[Supplied material — start]

(** The values of a spend delta that the schema accepts. *)
Record spend_values (op cur qd rh rc : string) (req rsv act ref : amounts) (rem : per_scope amounts) : Prop := {
  sv_op : str_in op ["reserve"; "reject"; "release"; "settle"; "quarantine"] = true;
  sv_cur : currency_match cur = true;
  sv_quote : digest_match qd = true;
  sv_hash : digest_match rh = true;
  sv_code : (py_len rc <=? 128)%nat && token_field_match rc = true;
  sv_amounts : amounts_int req = true /\ amounts_int rsv = true /\ amounts_int act = true /\ amounts_int ref = true;
  sv_remaining : all_amounts rem
}.
Lemma spend_delta_ok op cur qd rh rc req rsv act ref rem idem (more : claims) :
  spend_values op cur qd rh rc req rsv act ref rem -> more = [] \/ (exists b, more = [("reconciled", PBool b)]) ->
  delta_ok ([("operation", PStr op); ("resource", PStr "spend"); ("requested", amounts_dict req);
    ("reserved", amounts_dict rsv); ("actual", amounts_dict act); ("refunded", amounts_dict ref);
    ("remaining", remaining_dict rem); ("currency", PStr cur); ("quote_digest", PStr qd);
    ("reservation_hash", PStr rh); ("reason_code", PStr rc); ("idempotent", PBool idem)] ++ more)%list.
Proof.
  intros [Hop Hcur Hqd Hrh Hrc (Hreq & Hrsv & Hact & Href) Hrem] Hmore. unfold delta_ok.
  match goal with |- context [wire ?d] => assert (Hw : exists d', wire d = d' /\ d' =
    ([("actual", wire_amounts act); ("currency", PStr cur); ("idempotent", PBool idem);
     ("operation", PStr op); ("quote_digest", PStr qd); ("reason_code", PStr rc)] ++ more ++
     [("refunded", wire_amounts ref); ("remaining", wire_remaining rem); ("requested", wire_amounts req);
     ("reservation_hash", PStr rh); ("reserved", wire_amounts rsv); ("resource", PStr "spend")])%list) end.
  { destruct Hmore as [->|[b ->]]; (eexists; split; [vm_compute; reflexivity|reflexivity]). }
  destruct Hw as (d' & -> & ->).
  match goal with |- validate_budget_delta (PDict ?d) = _ => transitivity (spend_delta d);
    [destruct Hmore as [->|[b ->]]; reflexivity|] end.
  pose proof (spend_amounts_ok _ Hreq) as Oreq. pose proof (spend_amounts_ok _ Hrsv) as Orsv.
  pose proof (spend_amounts_ok _ Hact) as Oact. pose proof (spend_amounts_ok _ Href) as Oref.
  pose proof (spend_amounts_ok _ (Hrem Session)) as Os. pose proof (spend_amounts_ok _ (Hrem Agent)) as Oa.
  pose proof (spend_amounts_ok _ (Hrem Lineage)) as Ol. cbn [at_scope] in *.
  apply digest_hex in Hqd, Hrh. unfold spend_delta.
  destruct Hmore as [->|[b ->]];
    (eapply then_ok; [reflexivity|]; eapply then_ok; [by apply demand_in_ok|]; eapply then_ok; [reflexivity|];
     eapply then_ok; [cbn -[validate_spend_amounts]; by rewrite Oreq, Orsv, Oact, Oref|];
     eapply then_ok; [cbn -[validate_spend_amounts]; by rewrite Os, Oa, Ol|];
     eapply then_ok; [by apply demand_true|];
     eapply then_ok; [cbn -[hex_match]; by rewrite Hqd, Hrh|];
     eapply then_ok; [by apply demand_true|]; reflexivity).
Qed.

Section Spend.
Context {D : Digests}.

Definition code_ok (code : string) : Prop := (py_len code <=? 128)%nat && token_field_match code = true.
Lemma record_fields c k r : validate_record c k r = Ok tt ->
  digest_match (reservation_hash r) = true /\ digest_match (quote_digest r) = true /\
  currency_match (rec_currency r) = true /\ amounts_int (reserved r) = true /\
  (forall d s, 0 <= ceil_at (rec_ceilings r) d s <= MAX_SAFE_INTEGER).
Proof.
  unfold validate_record. cbn [iterR SCOPES DIMENSIONS forallb].
  rewrite !guard_ok, !bind_unit_ok, !guard_ok, !bind_unit_ok, !negb_false_iff, !andb_true_iff.
  intros (_ & (_ & Hh & Hq & _) & _ & Hc & Ha & _ & _ & _ & Hcl & _). apply validate_amounts_ok in Ha.
  destruct Hcl as ((H1 & H2 & H3 & _) & (H4 & H5 & H6 & _) & _).
  rewrite validate_ledger_int_ok in *. repeat apply conj; try done. intros [] []; lia.
Qed.
Lemma headroom_int c s t : (forall d s, 0 <= ceil_at c d s <= MAX_SAFE_INTEGER) -> totals_valid t ->
  amounts_int (headroom c s t) = true.
Proof.
  intros Hc [Hs Hh]. rewrite amounts_int_spec in *. intros d.
  pose proof (Hc d s). pose proof (Hs d). pose proof (Hh d). destruct d; cbn in *; lia.
Qed.
Lemma scope_totals_valid p ref p' t : scope_totals p ref = Ok (p', t) -> totals_valid t.
Proof.
  unfold scope_totals. destruct (scopes p !! ref) as [t'|].
  - intros ([] & Hv & [= _ <-])%bind_ok. by apply validate_scope_totals_ok in Hv.
  - intros [= _ <-]. apply zero_totals_valid.
Qed.
Lemma remaining_int p c refs p' rem : (forall d s, 0 <= ceil_at c d s <= MAX_SAFE_INTEGER) ->
  remaining p c refs = Ok (p', rem) -> all_amounts rem.
Proof.
  intros Hc Hr. unfold remaining in Hr.
  apply bind_ok in Hr as ([p1 ts] & Ts%scope_totals_valid & Hr). apply bind_ok in Hr as ([p2 ta] & Ta%scope_totals_valid & Hr).
  apply bind_ok in Hr as ([p3 tl] & Tl%scope_totals_valid & [= _ <-]). intros []; by apply headroom_int.
Qed.
Lemma reservation_delta_ok c k rec acc code p idem r :
  validate_record c k rec = Ok tt -> result_from_record rec acc code p idem = Ok r -> code_ok code ->
  delta_ok (spend_reservation_delta r).
Proof.
  intros (Hh & Hq & Hc & Ha & Hb)%record_fields Hr Hcode. unfold result_from_record in Hr.
  apply bind_ok in Hr as ([p' rem] & Hrem & [= <-]). unfold spend_reservation_delta.
  rewrite <- (app_nil_r [_; _; _; _; _; _; _; _; _; _; _; _]). apply spend_delta_ok; [|by left].
  split; cbn [accepted res_reserved res_currency res_quote_digest res_reservation_hash res_reason_code res_remaining];
    try done; [by destruct acc|split_and!; [done|by destruct acc|done..]|by eapply remaining_int].
Qed.
Definition optional_int (a : option amounts) : Prop := match a with Some a => amounts_int a = true | None => True end.
Lemma close_delta_ok c k rec p idem rcl p' r :
  validate_record c k rec = Ok tt -> optional_int (actual rec) -> optional_int (refunded rec) ->
  close_result rec p idem rcl = Ok (p', r) -> code_ok (cl_reason_code r) -> delta_ok (spend_close_delta r).
Proof.
  intros (Hh & Hq & Hc & Ha & Hb)%record_fields Hact Href Hr Hcode. unfold close_result in Hr.
  apply bind_ok in Hr as ([q rem] & Hrem & [= _ <-]). cbn [cl_reason_code] in Hcode. unfold spend_close_delta.
  change [?a; ?b; ?c; ?d; ?e; ?f; ?g; ?h; ?i; ?j; ?k; ?l; ?m] with ([a; b; c; d; e; f; g; h; i; j; k; l] ++ [m])%list.
  apply spend_delta_ok; [|right; by eexists].
  split; cbn [cl_operation cl_reserved cl_actual cl_refunded cl_remaining cl_currency cl_quote_digest
    cl_reservation_hash cl_reason_code]; try done; [by destruct (op rec) as [[]|]| |by eapply remaining_int].
  split_and!; [done|by case_bool_decide| |by destruct (refunded rec)].
  destruct (op rec) as [[]|]; try done. by destruct (actual rec).
Qed.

[Supplied material — finish]

> [What needs to be done]: Reply with nothing but the number of lines in the listing that include "intros".

> [Output]: 10